We are grateful for statistical consultation received from our Massachusetts General Hospital (MGH) colleagues Drs. Lara Traeger and Conall O’Cleirigh. In addition, this work was conducted with consultation support from Harvard Catalyst | The Harvard Clinical and Translational Science Center (National Center for Research Resources and the National Center for Advancing Translational Sciences, National Institutes of Health Award UL1 TR001102) and financial contributions from Harvard University and its affiliated academic health care centers. The content is solely the responsibility of the authors and does not necessarily represent the official views of Harvard Catalyst, Harvard University, and its affiliated academic health care centers, or the National Institutes of Health.

Funding

The author(s) disclosed receipt of the following financial support for the research, authorship, and/or publication of this article: This research was supported by grants from the Greater Kansas City Foundation and the Trichotillomania Learning Center and its Body-Focused Repetitive Behaviors Precision Medicine Initiative.

Biographies

Nancy J. Keuthen is the director of the Trichotillomania Clinic at Massachusetts General Hospital and associate professor of psychology at Harvard Medical School. She has published more than 100 articles on trichotillomania and excoriation disorder. She serves on the scientific advisory boards of the Trichotillomania Learning Center and the International Obsessive Compulsive Disorders Foundation.

Esther S. Tung, BA, is a clinical research coordinator at the Trichotillomania Clinic/OCD and Related Disorders Clinic at Massachusetts General Hospital. She graduated from Harvard University with a degree in psychology. She has worked on studies and publications about measure construction, quality of life, and life disability associated with hair pulling.

Douglas W. Woods is currently professor and head of the Psychology Department at Texas A&M University. He is co-chair of the Tourette Syndrome Association’s Medical Advisory Board and serves on the Scientific Advisory Board of the Trichotillomania Learning Center. He has authored more than 200 articles or chapters and books on Tic Disorders and Trichotillomania.

Martin E. Franklin is an associate professor of clinical psychology in psychiatry at the University of Pennsylvania, and director of the Child and Adolescent OCD, Tic, Trich, and Anxiety Group (COTTAGe) in the Department of Psychiatry. He has devoted his career to the study of anxiety and body-focused repetitive behaviors.

Erin M. Altenburger, BA, is a doctoral student in the clinical psychology program at The Ohio State University. She had previously worked at MGH OCD and Related Disorder Program on studies of trichotillomania and dialectical behavior therapy. Her research currently focuses on the factors that impact treatment-seeking for depression and the mechanisms of change in therapeutic intervention.

David L. Pauls is a professor of psychiatry (genetics) in the Psychiatric and Neurodevelopmental Genetics Unit in the Center for Human Genetic Research at Massachusetts General Hospital and Harvard Medical School. The focus of his research has been on elucidating the underlying etiologic mechanisms important for the expression of human behavior.

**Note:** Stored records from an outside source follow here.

(* ===== verification/SoftMmu.v ===== *)
(** * Loads of the guest

    The slow path of a load of the guest ([accel/tcg/softmmu_template.h]): look the page up in
    the software TLB, fill it on a miss, and read the bytes from the memory of the host; an access
    that spans two pages is made of two aligned ones.  The fast path in generated code reads the
    same bytes when the lookup hits.

    Devices are the environment of a load: an access to a device stops the load, which goes on
    with the answer.  The theorem says that a load which meets none returns the bytes that the
    MMU model gives for its addresses, in the byte order of the access. *)

From S2P Require Import Prelude Bits CpuTlb CpuTlbProof Coherence.

(** ** Bytes of a word *)

Definition be_val (bs : bytes) : Z := le_val (rev bs).

Lemma le_val_app xs ys :
  bytes_ok xs -> le_val (xs ++ ys) = le_val xs + 2 ^ (8 * Z.of_nat (length xs)) * le_val ys.
Proof.
  unfold le_val. induction 1 as [|x xs Hx _ IH]; cbn [app little_endian_to_Z length]; [lia|].
  rewrite IH, !lor_shiftl_add, !Z.shiftl_mul_pow2 by (lia || exact Hx).
  replace (8 * Z.of_nat (S (length xs))) with (8 * Z.of_nat (length xs) + 8) by lia.
  rewrite Z.pow_add_r by lia. lia.
Qed.

Lemma le_val_bound xs : bytes_ok xs -> 0 <= le_val xs < 2 ^ (8 * Z.of_nat (length xs)).
Proof.
  intros H. rewrite (Z.mul_comm 8). apply little_endian_to_Z_bound; [lia|]. exact H.
Qed.
(* ===== verification/PpcMiss.v ===== *)
(** * What a TLB miss of the e500 leaves in the registers

    The MAS registers after [booke206_update_mas_tlb_miss] ([target/ppc/mmu_helper.c]), from which
    the miss handler of the guest writes the entry of the missing page. *)

From S2P Require Import Prelude Bits PpcMmu Ppc PpcTlb PpcTlbProof PpcFault.

(** A state that differs in one register. *)
Definition only_spr (s : tlb_state) (n v : Z) (s1 : tlb_state) : Prop :=
  (forall m, spr (t_env s1) m = if m =? n then u32 v else spr (t_env s) m) /\ last_way s1 = last_way s.

Lemma only_eq {s n v s1} : only_spr s n v s1 -> spr (t_env s1) n = u32 v.
Proof. intros [H _]. by rewrite H, Z.eqb_refl. Qed.
Lemma only_ne {s n v s1} m : only_spr s n v s1 -> (m =? n) = false -> spr (t_env s1) m = spr (t_env s) m.
Proof. intros [H _] E. by rewrite H, E. Qed.

Lemma wp_set_spr E n v Q s : (forall s1, only_spr s n v s1 -> Q () s1) -> wp E (set_spr32 n v) Q s.
Proof. intros HQ. by apply HQ. Qed.
Lemma wp_or_spr E n v Q s :
  (forall s1, only_spr s n (Z.lor (spr (t_env s) n) v) s1 -> Q () s1) -> wp E (or_spr32 n v) Q s.
Proof. intros HQ. by apply HQ. Qed.

(** Reads of a register after writes. *)
Ltac read_spr :=
  repeat match goal with
  | H : only_spr _ ?n _ ?s1 |- context [spr (t_env ?s1) ?m] =>
      first [ rewrite (only_eq H) | rewrite (only_ne m H eq_refl) ]
  | H : only_spr _ _ _ ?s1 |- context [last_way ?s1] => rewrite (proj2 H)
  | |- _ => progress cbn [t_env last_way]
  end.

(** The registers describe the page that missed: its address and address space, with the
    defaults of MAS4 for the rest, and the entry to write. *)
Record miss_regs (s : tlb_state) (a : Z) (ts : bool) (s' : tlb_state) : Prop := {
  mr_valid : bit_any (spr (t_env s') SPR_BOOKE_MAS1) MAS1_VALID = true;
  mr_ts : bit_any (spr (t_env s') SPR_BOOKE_MAS1) MAS1_TS = ts;
  mr_tsize : Z.land (spr (t_env s') SPR_BOOKE_MAS1) MAS1_TSIZE_MASK
             = Z.land (spr (t_env s) SPR_BOOKE_MAS4) MAS1_TSIZE_MASK;
  mr_epn : Z.land (spr (t_env s') SPR_BOOKE_MAS2) MAS2_EPN_MASK = Z.land a MAS2_EPN_MASK;
  mr_wimge : Z.land (spr (t_env s') SPR_BOOKE_MAS2) MAS4_WIMGED_MASK
             = Z.land (spr (t_env s) SPR_BOOKE_MAS4) MAS4_WIMGED_MASK;
  mr_mas3 : spr (t_env s') SPR_BOOKE_MAS3 = 0;
  mr_sas : bit_any (spr (t_env s') SPR_BOOKE_MAS6) MAS6_SAS = ts;
  mr_mas7 : spr (t_env s') SPR_BOOKE_MAS7 = 0;
  mr_tlbsel : Z.land (spr (t_env s') SPR_BOOKE_MAS0) MAS0_TLBSEL_MASK
              = Z.land (spr (t_env s) SPR_BOOKE_MAS4) MAS0_TLBSEL_MASK;
  mr_esel : Z.shiftr (Z.land (spr (t_env s') SPR_BOOKE_MAS0) MAS0_ESEL_MASK) MAS0_ESEL_SHIFT = last_way s;
  mr_next : last_way s' = (last_way s + 1) mod 4
}.

(** A bit of a register. *)
Ltac flag_bit :=
  match goal with
  | |- bit_any ?x ?k = _ =>
      let n := eval vm_compute in (Z.log2 k) in
      change (bit_any x k) with (bit_any x (Z.shiftl 1 n)); rewrite (bit_any_pow2 x n) by lia
  end;
  autorewrite with bits;
  repeat match goal with
  | |- context [Z.testbit ?c ?n] =>
      let b := eval vm_compute in (Z.testbit c n) in
      lazymatch b with true => idtac | false => idtac end; change (Z.testbit c n) with b
  end;
  rewrite ?andb_false_r, ?orb_true_r; reflexivity.

(** The fields, for words that are put together in this way. *)
Lemma mas_words mas4 a w next tid (ts : bool) :
  0 <= a < 2 ^ 32 -> 0 <= w < 2 ^ 2 ->
  let mas1 := u32 (Z.lor (u32 (Z.lor (if ts then u32 (Z.lor (u32 (Z.land mas4 MAS1_TSIZE_MASK)) MAS1_TS)
                                       else u32 (Z.land mas4 MAS1_TSIZE_MASK)) MAS1_VALID))
                     (u32 (Z.shiftl tid MAS1_TID_SHIFT))) in
  let mas2 := u32 (Z.lor (u32 (Z.land mas4 MAS4_WIMGED_MASK)) (Z.land a MAS2_EPN_MASK)) in
  let mas0 := u32 (Z.lor (u32 (Z.lor (u32 (Z.land mas4 MAS0_TLBSEL_MASK)) (Z.shiftl w MAS0_ESEL_SHIFT)))
                     (Z.shiftl (Z.land next (4 - 1)) MAS0_NV_SHIFT)) in
  bit_any mas1 MAS1_VALID = true /\ bit_any mas1 MAS1_TS = ts
  /\ Z.land mas1 MAS1_TSIZE_MASK = Z.land mas4 MAS1_TSIZE_MASK
  /\ Z.land mas2 MAS2_EPN_MASK = Z.land a MAS2_EPN_MASK
  /\ Z.land mas2 MAS4_WIMGED_MASK = Z.land mas4 MAS4_WIMGED_MASK
  /\ Z.land mas0 MAS0_TLBSEL_MASK = Z.land mas4 MAS0_TLBSEL_MASK
  /\ Z.shiftr (Z.land mas0 MAS0_ESEL_MASK) MAS0_ESEL_SHIFT = w.
Proof.
  intros Ha Hw. cbv zeta. split_and!.
  1, 2: destruct ts; flag_bit.
  all: unfold MAS1_VALID, MAS1_TS, MAS1_TSIZE_MASK, MAS2_EPN_MASK, MAS4_WIMGED_MASK,
    MAS0_TLBSEL_MASK, MAS0_ESEL_MASK, MAS0_TLBSEL_SHIFT, MAS0_ESEL_SHIFT, MAS0_NV_SHIFT, MAS1_TID_SHIFT.
  all: change (4 - 1) with (Z.ones 2); change 31 with (Z.ones 5) || idtac;
    change 0x80000000 with (Z.shiftl (Z.ones 1) 31) || idtac;
    change (Z.shiftl 1 12) with (Z.shiftl (Z.ones 1) 12) || idtac;
    change 0x30000000 with (Z.shiftl (Z.ones 2) 28) || idtac;
    change 0xFFF0000 with (Z.shiftl (Z.ones 12) 16) || idtac.
  1: destruct ts.
  all: bits.
  all: by rewrite (Z.testbit_neg_r tid), orb_false_r by lia.
Qed.

(** The registers after a miss. *)
Lemma update_mas_wp E s a rw idx as_ pr :
  e500_inv s -> mmubooke206_get_as (t_env s) idx = (None, as_, pr) -> 0 <= a < 2 ^ 32 ->
  wp E (booke206_update_mas_tlb_miss a rw idx)
    (fun _ => miss_regs s a (if rw =? 2 then negb (msr_ir (t_env s) =? 0) else as_)) s.
Proof.
  intros H Has Ha. unfold booke206_update_mas_tlb_miss. apply wp_gets. rewrite Has.
  set (ts := if rw =? 2 then _ else _). set (tid := if _ =? MAS4_TIDSELD_PID0 then _ else _).
  rewrite (e500_ways s) by (done || lia). cbn [nth].
  do 6 (apply wp_bind, wp_set_spr; intros ? ?). apply wp_bind.
  destruct (mas_words (spr (t_env s) SPR_BOOKE_MAS4) a (last_way s) (last_way s + 1) tid ts Ha (inv_way s H))
    as (M1 & M2 & M3 & M4 & M5 & M6 & M7).
  clearbody ts tid. apply wp_when; intros Hts; [apply wp_bind, wp_or_spr; intros ? ?; apply wp_or_spr; intros ? ?|].
  all: do 2 (apply wp_bind, wp_or_spr; intros ? ?); apply wp_bind, wp_bind, wp_or_spr; intros ? ?; apply wp_ret.
  all: apply wp_bind, wp_or_spr; intros ? ?; apply wp_gets; apply wp_bind, wp_or_spr; intros ? ?.
  all: apply wp_bind, wp_modify, wp_or_spr; intros ? ?.
  all: subst ts; split; read_spr.
  all: first [ exact M1 | exact M2 | exact M3 | exact M4 | exact M5 | exact M6 | exact M7
    | lazymatch goal with |- u32 0 = 0 => reflexivity end | flag_bit | apply (Z.land_ones _ 2); lia ].
Qed.

(** The syndrome registers do not hold the description of the page. *)
Lemma miss_kept s a ts s1 n v s2 :
  miss_regs s a ts s1 -> only_spr s1 n v s2 -> n = SPR_BOOKE_DEAR \/ n = SPR_BOOKE_ESR -> miss_regs s a ts s2.
Proof. intros [] Ho [-> | ->]; split; read_spr; assumption. Qed.

(** The address and the syndrome of a fault. *)
Definition syndrome (a esr : Z) (s' : tlb_state) : Prop :=
  spr (t_env s') SPR_BOOKE_DEAR = a /\ spr (t_env s') SPR_BOOKE_ESR = esr.

Lemma syndrome_set s a esr s1 s2 :
  0 <= a < 2 ^ 32 -> 0 <= esr < 2 ^ 32 ->
  only_spr s SPR_BOOKE_DEAR a s1 -> only_spr s1 SPR_BOOKE_ESR esr s2 -> syndrome a esr s2.
Proof. intros Ha He H1 H2. split; read_spr; by apply wrap_small. Qed.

Christopher A. Flessner is an assistant professor in the Department of Psychology at Kent State University and director of the Child Anxiety Research (CARe) Program. His clinical and research interests focus on understanding risk factors for the development and maintenance of OCD, other anxiety disorders, trichotillomania, and tic disorders (i.e., Tourette’s syndrome) in children.

Footnotes

Declaration of Conflicting Interests

Authors Keuthen, Woods, Franklin, Pauls, and Flessner are current or past members of the Trichotillomania Learning Center Scientific Advisory Board. Authors Keuthen, Franklin, and Pauls are members of the International Obsessive-Compulsive Disorder Foundation Scientific Advisory Board. Author Franklin is also a member of the Medical Advisory Board of the Tourette Syndrome Association. Author Keuthen receives book royalties from New Harbinger Publications. Author Woods currently receives book royalties from Oxford University Press and American Psychiatric Press. Authors Tung and Altenburger have no financial or conflicts of interest to report.